Fogg DN, Mallela AN, Abou-Al-Shaar H, González-Martínez J. Robotic-assisted stereotactic drainage of cerebral abscess and placement of ventriculostomy.
Br J Neurosurg 2024;
38:954-957. [PMID:
34463595 DOI:
10.1080/02688697.2021.1969006]
[Citation(s) in RCA: 1] [Impact Index Per Article: 1.0] [Reference Citation Analysis] [Abstract] [Key Words] [MESH Headings] [Track Full Text] [Journal Information] [Subscribe] [Scholar Register] [Received: 06/04/2021] [Accepted: 08/09/2021] [Indexed: 10/20/2022]
Abstract
BACKGROUND
Robotic surgery has found increasing use in multiple subfields of neurosurgery. While the initial applications of stereotactic robotic surgery were for the placement of electrodes for extra-operative seizure monitoring, this technique has become increasingly relevant in other areas of neurosurgery. To the best of our knowledge, we report the first case of successful robotic surgery utilization to drain a cerebral abscess and place an external ventricular drain.
CASE REPORT
The authors demonstrate a novel use for stereotactic robotic assistance to drain a cerebral abscess and place ventriculostomy in a 74-year-old female patient who presented with a left basal ganglia Streptococcus intermedius abscess and concomitant ventriculitis. Drainage of a deep-seated abscess and placement of ventriculostomy was successfully performed in this patient without intraoperative difficulties or complications.
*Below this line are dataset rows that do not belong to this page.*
(* ===== verification/Events.v ===== *)
(** * Events: the data that the components exchange

    The structs of internal/event/event.go and internal/intel/types.go, field
    by field.  A pointer is an [option], a slice a [list] (nil and empty are
    not distinguished), a map a [gmap].  Each record has its zero value, from
    which a composite literal that names some of the fields is built. *)

From S2P Require Import Prelude GoStrings.

(** Threat context delivered with an indicator (internal/intel/types.go). *)
Record IntelEvidence := mkIntelEvidence {
  ie_Activity : string;
  ie_ThreatLabels : list string;
  ie_Source : string;
  ie_CrossCheck : string;
  ie_Confidence : string;
  ie_TLP : string;
  ie_MISPEventID : string;
  ie_Narrative : string
}.
#[global] Instance settable_IntelEvidence : Settable IntelEvidence := fun r =>
  mkIntelEvidence (ie_Activity r) (ie_ThreatLabels r) (ie_Source r) (ie_CrossCheck r)
    (ie_Confidence r) (ie_TLP r) (ie_MISPEventID r) (ie_Narrative r).
Definition zero_IntelEvidence : IntelEvidence := mkIntelEvidence "" [] "" "" "" "" "" "".

(** An indicator of compromise. *)
Record ThreatIntel := mkThreatIntel {
  ti_ID : string;
  ti_Type : string;
  ti_Value : string;
  ti_Category : string;
  ti_Severity : string;
  ti_Source : string;
  ti_Description : string;
  ti_Tags : list string;
  ti_Enabled : bool;
  ti_CreatedAt : Z;
  ti_UpdatedAt : Z;
  ti_ExpireAt : Z;
  ti_RecommendedAction : string;
  ti_Evidence : option IntelEvidence
}.
#[global] Instance settable_ThreatIntel : Settable ThreatIntel := fun r =>
  mkThreatIntel (ti_ID r) (ti_Type r) (ti_Value r) (ti_Category r) (ti_Severity r) (ti_Source r)
    (ti_Description r) (ti_Tags r) (ti_Enabled r) (ti_CreatedAt r) (ti_UpdatedAt r) (ti_ExpireAt r)
    (ti_RecommendedAction r) (ti_Evidence r).
Definition zero_ThreatIntel : ThreatIntel := mkThreatIntel "" "" "" "" "" "" "" [] false 0 0 0 ""
  None.

Record DirectionAssessment := mkDirectionAssessment {
  da_MessageDirection : string;
  da_DirectionSource : string;
  da_DirectionConfidence : string;
  da_TransportDirection : string
}.
#[global] Instance settable_DirectionAssessment : Settable DirectionAssessment := fun r =>
  mkDirectionAssessment (da_MessageDirection r) (da_DirectionSource r) (da_DirectionConfidence r)
    (da_TransportDirection r).
Definition zero_DirectionAssessment : DirectionAssessment := mkDirectionAssessment "" "" "" "".

Record AppContext := mkAppContext {
  app_HTTPMethod : string;
  app_HTTPHost : string;
  app_HTTPURL : string;
  app_UserAgent : string;
  app_HTTPHeaders : gmap string string;
  app_HTTPBody : string;
  app_DNSQuery : string;
  app_DNSQType : Z;
  app_DNSAnswers : list string;
  app_TLSSNI : string;
  app_PayloadSample : string;
  app_ICMPSeq : Z
}.
#[global] Instance settable_AppContext : Settable AppContext := fun r =>
  mkAppContext (app_HTTPMethod r) (app_HTTPHost r) (app_HTTPURL r) (app_UserAgent r)
    (app_HTTPHeaders r) (app_HTTPBody r) (app_DNSQuery r) (app_DNSQType r) (app_DNSAnswers r)
    (app_TLSSNI r) (app_PayloadSample r) (app_ICMPSeq r).
Definition zero_AppContext : AppContext := mkAppContext "" "" "" "" ∅ "" "" 0 [] "" "" 0.

Record RawMessageContext := mkRawMessageContext {
  rm_CaptureTime : string;
  rm_CaptureTimeUsec : Z;
  rm_PacketSequence : Z;
  rm_PacketHex : string;
  rm_PayloadHex : string;
  rm_PayloadText : string;
  rm_CapturedLength : Z;
  rm_WireLength : Z;
  rm_CaptureTruncated : bool;
  rm_TCPSeq : Z;
  rm_TCPAck : Z;
  rm_Retransmission : bool
}.
#[global] Instance settable_RawMessageContext : Settable RawMessageContext := fun r =>
  mkRawMessageContext (rm_CaptureTime r) (rm_CaptureTimeUsec r) (rm_PacketSequence r)
    (rm_PacketHex r) (rm_PayloadHex r) (rm_PayloadText r) (rm_CapturedLength r) (rm_WireLength r)
    (rm_CaptureTruncated r) (rm_TCPSeq r) (rm_TCPAck r) (rm_Retransmission r).
Definition zero_RawMessageContext : RawMessageContext := mkRawMessageContext "" 0 0 "" "" "" 0 0
  false 0 0 false.

Record RawPacketContext := mkRawPacketContext {
  rp_SessionStartTime : string;
  rp_SessionStartTimeUsec : Z;
  rp_CaptureTime : string;
  rp_CaptureTimeUsec : Z;
  rp_PacketSequence : Z;
  rp_MessageDirection : string;
  rp_DirectionSource : string;
  rp_DirectionConfidence : string;
  rp_TransportDirection : string;
  rp_PacketHex : string;
  rp_PayloadHex : string;
  rp_PayloadText : string;
  rp_CapturedLength : Z;
  rp_WireLength : Z;
  rp_CaptureTruncated : bool;
  rp_Request : option RawMessageContext;
  rp_Response : option RawMessageContext
}.
#[global] Instance settable_RawPacketContext : Settable RawPacketContext := fun r =>
  mkRawPacketContext (rp_SessionStartTime r) (rp_SessionStartTimeUsec r) (rp_CaptureTime r)
    (rp_CaptureTimeUsec r) (rp_PacketSequence r) (rp_MessageDirection r) (rp_DirectionSource r)
    (rp_DirectionConfidence r) (rp_TransportDirection r) (rp_PacketHex r) (rp_PayloadHex r)
    (rp_PayloadText r) (rp_CapturedLength r) (rp_WireLength r) (rp_CaptureTruncated r)
    (rp_Request r) (rp_Response r).
Definition zero_RawPacketContext : RawPacketContext := mkRawPacketContext "" 0 "" 0 0 "" "" "" "" ""
  "" "" 0 0 false None None.

Record ExchangeMessageContext := mkExchangeMessageContext {
  em_CaptureStartTimeUsec : Z;
  em_CaptureEndTimeUsec : Z;
  em_PacketCount : Z;
  em_CapturedBytes : Z;
  em_WireBytes : Z;
  em_Retransmissions : Z;
  em_ReassembledHex : string;
  em_ReassembledText : string;
  em_Truncated : bool;
  em_CompletenessReason : string;
  em_ReassemblyIncomplete : bool;
  em_Packets : list RawMessageContext
}.
#[global] Instance settable_ExchangeMessageContext : Settable ExchangeMessageContext := fun r =>
  mkExchangeMessageContext (em_CaptureStartTimeUsec r) (em_CaptureEndTimeUsec r) (em_PacketCount r)
    (em_CapturedBytes r) (em_WireBytes r) (em_Retransmissions r) (em_ReassembledHex r)
    (em_ReassembledText r) (em_Truncated r) (em_CompletenessReason r) (em_ReassemblyIncomplete r)
    (em_Packets r).
Definition zero_ExchangeMessageContext : ExchangeMessageContext := mkExchangeMessageContext 0 0 0 0
  0 0 "" "" false "" false [].

Record ExchangeContext := mkExchangeContext {
  ex_Request : option ExchangeMessageContext;
  ex_Response : option ExchangeMessageContext;
  ex_ResponseStatus : string
}.
#[global] Instance settable_ExchangeContext : Settable ExchangeContext := fun r =>
  mkExchangeContext (ex_Request r) (ex_Response r) (ex_ResponseStatus r).
Definition zero_ExchangeContext : ExchangeContext := mkExchangeContext None None "".

Record SessionSummary := mkSessionSummary {
  ss_FirstTimeUsec : Z;
  ss_LastTimeUsec : Z;
  ss_ClientPackets : Z;
  ss_ServerPackets : Z;
  ss_ClientWireBytes : Z;
  ss_ServerWireBytes : Z;
  ss_HitCount : Z;
  ss_Midstream : bool
}.
#[global] Instance settable_SessionSummary : Settable SessionSummary := fun r =>
  mkSessionSummary (ss_FirstTimeUsec r) (ss_LastTimeUsec r) (ss_ClientPackets r)
    (ss_ServerPackets r) (ss_ClientWireBytes r) (ss_ServerWireBytes r) (ss_HitCount r)
    (ss_Midstream r).
Definition zero_SessionSummary : SessionSummary := mkSessionSummary 0 0 0 0 0 0 0 false.

Record AppEndpoint := mkAppEndpoint {
  ae_Method : string;
  ae_Path : string;
  ae_Host : string;
  ae_Count : Z;
  ae_UserAgents : list string;
  ae_SampleBody : string
}.
#[global] Instance settable_AppEndpoint : Settable AppEndpoint := fun r =>
  mkAppEndpoint (ae_Method r) (ae_Path r) (ae_Host r) (ae_Count r) (ae_UserAgents r)
    (ae_SampleBody r).
Definition zero_AppEndpoint : AppEndpoint := mkAppEndpoint "" "" "" 0 [] "".

Record AppStats := mkAppStats {
  as_WindowStartUsec : Z;
  as_WindowEndUsec : Z;
  as_RequestCount : Z;
  as_ResponseCount : Z;
  as_HTTP4xxCount : Z;
  as_HTTP5xxCount : Z;
  as_P95LatencyMs : Z;
  as_MaxLatencyMs : Z;
  as_Endpoints : list AppEndpoint
}.
#[global] Instance settable_AppStats : Settable AppStats := fun r =>
  mkAppStats (as_WindowStartUsec r) (as_WindowEndUsec r) (as_RequestCount r) (as_ResponseCount r)
    (as_HTTP4xxCount r) (as_HTTP5xxCount r) (as_P95LatencyMs r) (as_MaxLatencyMs r) (as_Endpoints r).
Definition zero_AppStats : AppStats := mkAppStats 0 0 0 0 0 0 0 0 [].

Record PayloadFeature := mkPayloadFeature {
  pl_Name : string;
  pl_Count : Z;
  pl_TotalRequests : Z;
  pl_Sample : string;
  pl_Confidence : Z;
  pl_EvidenceRef : string
}.
#[global] Instance settable_PayloadFeature : Settable PayloadFeature := fun r =>
  mkPayloadFeature (pl_Name r) (pl_Count r) (pl_TotalRequests r) (pl_Sample r) (pl_Confidence r)
    (pl_EvidenceRef r).
Definition zero_PayloadFeature : PayloadFeature := mkPayloadFeature "" 0 0 "" 0 "".

Record SensitiveKeyword := mkSensitiveKeyword {
  sk_Keyword : string;
  sk_Count : Z;
  sk_Sample : string
}.
#[global] Instance settable_SensitiveKeyword : Settable SensitiveKeyword := fun r =>
  mkSensitiveKeyword (sk_Keyword r) (sk_Count r) (sk_Sample r).
Definition zero_SensitiveKeyword : SensitiveKeyword := mkSensitiveKeyword "" 0 "".

Record DataExfil := mkDataExfil {
  de_TotalWireBytes : Z;
  de_TotalPackets : Z;
  de_Dest : string;
  de_DestPort : Z;
  de_Encrypted : bool;
  de_SensitiveKeywords : list SensitiveKeyword;
  de_ObservedEntries : Z
}.
#[global] Instance settable_DataExfil : Settable DataExfil := fun r =>
  mkDataExfil (de_TotalWireBytes r) (de_TotalPackets r) (de_Dest r) (de_DestPort r) (de_Encrypted r)
    (de_SensitiveKeywords r) (de_ObservedEntries r).
Definition zero_DataExfil : DataExfil := mkDataExfil 0 0 "" 0 false [] 0.

Record IOCStat := mkIOCStat {
  is_IOCValue : string;
  is_IOCType : string;
  is_HitCount : Z;
  is_FirstSeenUsec : Z;
  is_LastSeenUsec : Z;
  is_ThreatSource : string;
  is_Confidence : string;
  is_MatchedRules : list string;
  is_ExpireAtUsec : Z
}.
#[global] Instance settable_IOCStat : Settable IOCStat := fun r =>
  mkIOCStat (is_IOCValue r) (is_IOCType r) (is_HitCount r) (is_FirstSeenUsec r) (is_LastSeenUsec r)
    (is_ThreatSource r) (is_Confidence r) (is_MatchedRules r) (is_ExpireAtUsec r).
Definition zero_IOCStat : IOCStat := mkIOCStat "" "" 0 0 0 "" "" [] 0.

Record RuleStat := mkRuleStat {
  rs_RuleID : string;
  rs_RuleName : string;
  rs_HitCount : Z;
  rs_FirstSeenUsec : Z;
  rs_LastSeenUsec : Z;
  rs_Severity : string;
  rs_EvidenceRef : string
}.
#[global] Instance settable_RuleStat : Settable RuleStat := fun r =>
  mkRuleStat (rs_RuleID r) (rs_RuleName r) (rs_HitCount r) (rs_FirstSeenUsec r) (rs_LastSeenUsec r)
    (rs_Severity r) (rs_EvidenceRef r).
Definition zero_RuleStat : RuleStat := mkRuleStat "" "" 0 0 0 "" "".

Record ImpactHints := mkImpactHints {
  ih_ErrorRatePercent : Z;
  ih_LatencyDegraded : bool;
  ih_LatencyBaselineMs : Z;
  ih_LatencyObservedMs : Z;
  ih_AffectedEntries : Z;
  ih_ObservedIntent : string;
  ih_IntentBasis : string
}.
#[global] Instance settable_ImpactHints : Settable ImpactHints := fun r =>
  mkImpactHints (ih_ErrorRatePercent r) (ih_LatencyDegraded r) (ih_LatencyBaselineMs r)
    (ih_LatencyObservedMs r) (ih_AffectedEntries r) (ih_ObservedIntent r) (ih_IntentBasis r).
Definition zero_ImpactHints : ImpactHints := mkImpactHints 0 false 0 0 0 "" "".

Record ActionHint := mkActionHint {
  ah_Action : string;
  ah_Priority : string;
  ah_Reason : string;
  ah_EvidenceRef : string
}.
#[global] Instance settable_ActionHint : Settable ActionHint := fun r =>
  mkActionHint (ah_Action r) (ah_Priority r) (ah_Reason r) (ah_EvidenceRef r).
Definition zero_ActionHint : ActionHint := mkActionHint "" "" "" "".

Record EvidenceFile := mkEvidenceFile {
  ef_ID : string;
  ef_Name : string;
  ef_Type : string;
  ef_PathRef : string;
  ef_SHA256 : string;
  ef_Size : Z;
  ef_Description : string
}.
#[global] Instance settable_EvidenceFile : Settable EvidenceFile := fun r =>
  mkEvidenceFile (ef_ID r) (ef_Name r) (ef_Type r) (ef_PathRef r) (ef_SHA256 r) (ef_Size r)
    (ef_Description r).
Definition zero_EvidenceFile : EvidenceFile := mkEvidenceFile "" "" "" "" "" 0 "".

Record SeverityBasis := mkSeverityBasis {
  sb_Score : Z;
  sb_Reasons : list string
}.
#[global] Instance settable_SeverityBasis : Settable SeverityBasis := fun r =>
  mkSeverityBasis (sb_Score r) (sb_Reasons r).
Definition zero_SeverityBasis : SeverityBasis := mkSeverityBasis 0 [].

Record ThreatEvent := mkThreatEvent {
  ev_EventID : string;
  ev_DeviceID : string;
  ev_EventTime : Z;
  ev_EventType : string;
  ev_EventName : string;
  ev_Severity : string;
  ev_Model : string;
  ev_SrcIP : string;
  ev_SrcPort : Z;
  ev_DstIP : string;
  ev_DstPort : Z;
  ev_Proto : string;
  ev_Direction : string;
  ev_ThreatSource : string;
  ev_IOCType : string;
  ev_IOCValue : string;
  ev_IOCCategory : string;
  ev_IOCID : string;
  ev_IOCSource : string;
  ev_IOCTags : list string;
  ev_IOCDescription : string;
  ev_IOCExpireAt : Z;
  ev_RecommendedAction : string;
  ev_IOCEvidence : option IntelEvidence;
  ev_RuleID : string;
  ev_ThreatIndex : string;
  ev_FirstTime : Z;
  ev_DurationMs : Z;
  ev_Flows : Z;
  ev_Packets : Z;
  ev_Bytes : Z;
  ev_WireBytes : Z;
  ev_VolumeRole : string;
  ev_App : option AppContext;
  ev_RawPacket : option RawPacketContext;
  ev_SessionID : string;
  ev_TransactionID : string;
  ev_ContextRevision : Z;
  ev_ContextFinal : bool;
  ev_Exchange : option ExchangeContext;
  ev_SessionSummary : option SessionSummary;
  ev_LocalHitCount : Z;
  ev_LocalWindowSec : Z;
  ev_LocalFirstSeen : Z;
  ev_LocalScope : string;
  ev_EvidenceFile : string;
  ev_PacketTimeUsec : Z;
  ev_RawFeature : gmap string string;
  ev_SchemaVersion : string;
  ev_SensorVersion : string;
  ev_Protocol : string;
  ev_OccurrenceTime : string;
  ev_AppStats : option AppStats;
  ev_PayloadFeatures : list PayloadFeature;
  ev_DataExfil : option DataExfil;
  ev_IOCStats : list IOCStat;
  ev_RuleStats : list RuleStat;
  ev_ImpactHints : option ImpactHints;
  ev_ActionHints : list ActionHint;
  ev_EvidenceFiles : list EvidenceFile;
  ev_SeverityBasis : option SeverityBasis;
  ev_Service : string
}.
#[global] Instance settable_ThreatEvent : Settable ThreatEvent := fun r =>
  mkThreatEvent (ev_EventID r) (ev_DeviceID r) (ev_EventTime r) (ev_EventType r) (ev_EventName r)
    (ev_Severity r) (ev_Model r) (ev_SrcIP r) (ev_SrcPort r) (ev_DstIP r) (ev_DstPort r)
    (ev_Proto r) (ev_Direction r) (ev_ThreatSource r) (ev_IOCType r) (ev_IOCValue r)
    (ev_IOCCategory r) (ev_IOCID r) (ev_IOCSource r) (ev_IOCTags r) (ev_IOCDescription r)
    (ev_IOCExpireAt r) (ev_RecommendedAction r) (ev_IOCEvidence r) (ev_RuleID r) (ev_ThreatIndex r)
    (ev_FirstTime r) (ev_DurationMs r) (ev_Flows r) (ev_Packets r) (ev_Bytes r) (ev_WireBytes r)
    (ev_VolumeRole r) (ev_App r) (ev_RawPacket r) (ev_SessionID r) (ev_TransactionID r)
    (ev_ContextRevision r) (ev_ContextFinal r) (ev_Exchange r) (ev_SessionSummary r)
    (ev_LocalHitCount r) (ev_LocalWindowSec r) (ev_LocalFirstSeen r) (ev_LocalScope r)
    (ev_EvidenceFile r) (ev_PacketTimeUsec r) (ev_RawFeature r) (ev_SchemaVersion r)
    (ev_SensorVersion r) (ev_Protocol r) (ev_OccurrenceTime r) (ev_AppStats r)
    (ev_PayloadFeatures r) (ev_DataExfil r) (ev_IOCStats r) (ev_RuleStats r) (ev_ImpactHints r)
    (ev_ActionHints r) (ev_EvidenceFiles r) (ev_SeverityBasis r) (ev_Service r).
Definition zero_ThreatEvent : ThreatEvent := mkThreatEvent "" "" 0 "" "" "" "" "" 0 "" 0 "" "" "" ""
  "" "" "" "" [] "" 0 "" None "" "" 0 0 0 0 0 0 "" None None "" "" 0 false None None 0 0 0 "" "" 0 ∅
  "" "" "" "" None [] None [] [] None [] [] None "".

(** The payload layout written to [ev_SchemaVersion]. *)
Definition SchemaVersion : string := "1.7".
The total operative time, including registration was 64 minutes and the estimated blood loss was 25 mL. The patient recovered well and was discharged to inpatient rehabilitation on postoperative day 19.
CONCLUSIONS
The use of robotic surgery to drain cerebral abscesses and place ventriculostomies is technically feasible and may potentially decrease operative time and increase accuracy and safety.